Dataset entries

★ ★ ★ ★ ★ ★ ★

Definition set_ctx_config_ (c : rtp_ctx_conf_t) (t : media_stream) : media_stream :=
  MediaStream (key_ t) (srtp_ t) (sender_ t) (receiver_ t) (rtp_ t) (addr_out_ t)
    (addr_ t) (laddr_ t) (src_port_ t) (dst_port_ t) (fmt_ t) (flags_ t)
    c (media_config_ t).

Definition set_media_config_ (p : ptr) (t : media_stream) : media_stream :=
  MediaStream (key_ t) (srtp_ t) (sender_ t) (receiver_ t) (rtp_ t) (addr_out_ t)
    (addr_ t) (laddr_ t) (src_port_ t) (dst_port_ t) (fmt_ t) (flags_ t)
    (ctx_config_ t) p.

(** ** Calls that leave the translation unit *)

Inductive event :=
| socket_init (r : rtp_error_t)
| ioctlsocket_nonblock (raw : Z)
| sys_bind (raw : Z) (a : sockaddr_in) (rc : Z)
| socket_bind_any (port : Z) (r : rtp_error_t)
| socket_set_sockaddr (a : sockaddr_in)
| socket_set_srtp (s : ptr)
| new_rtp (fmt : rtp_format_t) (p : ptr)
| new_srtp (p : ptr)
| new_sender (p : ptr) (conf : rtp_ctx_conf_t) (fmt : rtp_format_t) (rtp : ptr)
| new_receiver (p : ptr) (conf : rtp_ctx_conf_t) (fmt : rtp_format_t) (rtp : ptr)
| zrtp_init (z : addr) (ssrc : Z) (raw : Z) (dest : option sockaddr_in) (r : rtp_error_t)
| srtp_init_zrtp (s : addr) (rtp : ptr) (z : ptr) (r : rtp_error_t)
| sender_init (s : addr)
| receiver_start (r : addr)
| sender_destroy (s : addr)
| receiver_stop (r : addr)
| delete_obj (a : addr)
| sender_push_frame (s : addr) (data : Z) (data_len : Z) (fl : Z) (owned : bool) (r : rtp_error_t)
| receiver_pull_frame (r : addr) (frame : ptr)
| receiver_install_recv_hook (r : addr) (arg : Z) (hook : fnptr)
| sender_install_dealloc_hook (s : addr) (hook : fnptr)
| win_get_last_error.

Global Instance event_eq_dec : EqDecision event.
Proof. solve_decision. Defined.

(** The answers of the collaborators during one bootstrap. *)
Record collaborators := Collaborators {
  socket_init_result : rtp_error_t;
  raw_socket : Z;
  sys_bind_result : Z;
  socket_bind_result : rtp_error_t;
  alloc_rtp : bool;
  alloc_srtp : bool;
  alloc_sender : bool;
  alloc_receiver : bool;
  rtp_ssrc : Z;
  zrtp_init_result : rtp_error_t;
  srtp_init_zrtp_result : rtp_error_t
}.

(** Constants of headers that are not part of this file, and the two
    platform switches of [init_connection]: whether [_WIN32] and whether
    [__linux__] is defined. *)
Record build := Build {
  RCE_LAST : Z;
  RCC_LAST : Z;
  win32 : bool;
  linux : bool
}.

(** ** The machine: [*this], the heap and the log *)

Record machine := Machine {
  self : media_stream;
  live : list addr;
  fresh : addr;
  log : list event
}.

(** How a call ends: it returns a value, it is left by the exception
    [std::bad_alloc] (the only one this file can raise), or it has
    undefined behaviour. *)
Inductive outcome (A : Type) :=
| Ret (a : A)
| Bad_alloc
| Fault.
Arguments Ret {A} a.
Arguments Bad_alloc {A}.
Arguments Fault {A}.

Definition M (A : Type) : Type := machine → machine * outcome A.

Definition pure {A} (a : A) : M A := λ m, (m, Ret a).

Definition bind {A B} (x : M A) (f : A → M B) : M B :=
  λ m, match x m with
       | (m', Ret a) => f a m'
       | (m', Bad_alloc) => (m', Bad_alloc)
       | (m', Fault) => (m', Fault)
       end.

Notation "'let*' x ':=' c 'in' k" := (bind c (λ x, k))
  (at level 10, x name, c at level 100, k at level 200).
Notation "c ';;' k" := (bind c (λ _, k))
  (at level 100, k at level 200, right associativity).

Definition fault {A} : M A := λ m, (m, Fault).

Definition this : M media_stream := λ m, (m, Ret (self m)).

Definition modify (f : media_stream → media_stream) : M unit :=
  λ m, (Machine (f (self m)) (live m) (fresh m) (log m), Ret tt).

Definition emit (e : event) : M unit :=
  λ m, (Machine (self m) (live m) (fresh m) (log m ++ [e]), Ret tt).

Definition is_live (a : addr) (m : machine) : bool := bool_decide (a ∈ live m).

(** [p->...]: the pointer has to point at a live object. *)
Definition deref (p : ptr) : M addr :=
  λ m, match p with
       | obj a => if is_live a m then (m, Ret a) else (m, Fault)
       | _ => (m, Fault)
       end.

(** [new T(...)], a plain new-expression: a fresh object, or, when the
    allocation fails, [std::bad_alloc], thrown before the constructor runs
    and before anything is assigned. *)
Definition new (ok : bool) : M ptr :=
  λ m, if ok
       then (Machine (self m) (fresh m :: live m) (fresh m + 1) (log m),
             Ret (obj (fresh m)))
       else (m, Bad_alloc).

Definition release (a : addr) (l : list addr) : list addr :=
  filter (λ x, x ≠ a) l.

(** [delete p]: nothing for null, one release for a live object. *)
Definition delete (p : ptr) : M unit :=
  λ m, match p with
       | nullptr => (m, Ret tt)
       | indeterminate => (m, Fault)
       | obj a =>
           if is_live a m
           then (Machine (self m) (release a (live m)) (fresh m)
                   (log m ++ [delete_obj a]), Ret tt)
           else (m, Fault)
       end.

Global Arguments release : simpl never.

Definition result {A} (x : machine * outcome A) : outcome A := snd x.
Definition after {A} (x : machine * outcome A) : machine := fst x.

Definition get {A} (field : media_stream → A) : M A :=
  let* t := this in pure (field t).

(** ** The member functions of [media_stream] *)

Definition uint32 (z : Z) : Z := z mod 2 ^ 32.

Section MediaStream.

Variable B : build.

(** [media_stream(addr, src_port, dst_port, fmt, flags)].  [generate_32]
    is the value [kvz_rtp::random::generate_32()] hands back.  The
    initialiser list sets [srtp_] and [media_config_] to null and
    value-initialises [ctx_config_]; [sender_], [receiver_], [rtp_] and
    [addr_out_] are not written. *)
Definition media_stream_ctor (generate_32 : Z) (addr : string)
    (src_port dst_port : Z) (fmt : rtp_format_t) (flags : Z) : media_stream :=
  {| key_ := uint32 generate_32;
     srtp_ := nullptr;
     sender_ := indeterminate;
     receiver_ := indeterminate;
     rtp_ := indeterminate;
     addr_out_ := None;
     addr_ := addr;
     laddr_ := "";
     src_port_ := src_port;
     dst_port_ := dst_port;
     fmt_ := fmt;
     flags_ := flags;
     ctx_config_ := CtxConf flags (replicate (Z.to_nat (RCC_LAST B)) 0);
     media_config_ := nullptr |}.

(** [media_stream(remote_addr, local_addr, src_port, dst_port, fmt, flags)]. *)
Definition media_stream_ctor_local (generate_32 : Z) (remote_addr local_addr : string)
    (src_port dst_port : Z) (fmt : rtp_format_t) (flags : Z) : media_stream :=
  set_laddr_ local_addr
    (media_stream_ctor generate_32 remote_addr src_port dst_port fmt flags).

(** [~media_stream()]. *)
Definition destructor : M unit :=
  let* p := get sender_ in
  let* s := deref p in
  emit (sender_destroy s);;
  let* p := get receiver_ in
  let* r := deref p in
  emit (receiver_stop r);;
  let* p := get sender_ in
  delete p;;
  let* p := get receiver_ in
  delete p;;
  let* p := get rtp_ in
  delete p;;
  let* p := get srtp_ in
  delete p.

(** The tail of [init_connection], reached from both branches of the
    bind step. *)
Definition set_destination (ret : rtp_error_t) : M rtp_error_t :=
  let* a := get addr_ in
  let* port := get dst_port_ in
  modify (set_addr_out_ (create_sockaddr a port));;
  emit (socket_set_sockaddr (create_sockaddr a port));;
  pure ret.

★ ★ ★ ★ ★ ★ ★

Copy out each line of the data that includes the string "build".

Record build := Build {
Variable B : build.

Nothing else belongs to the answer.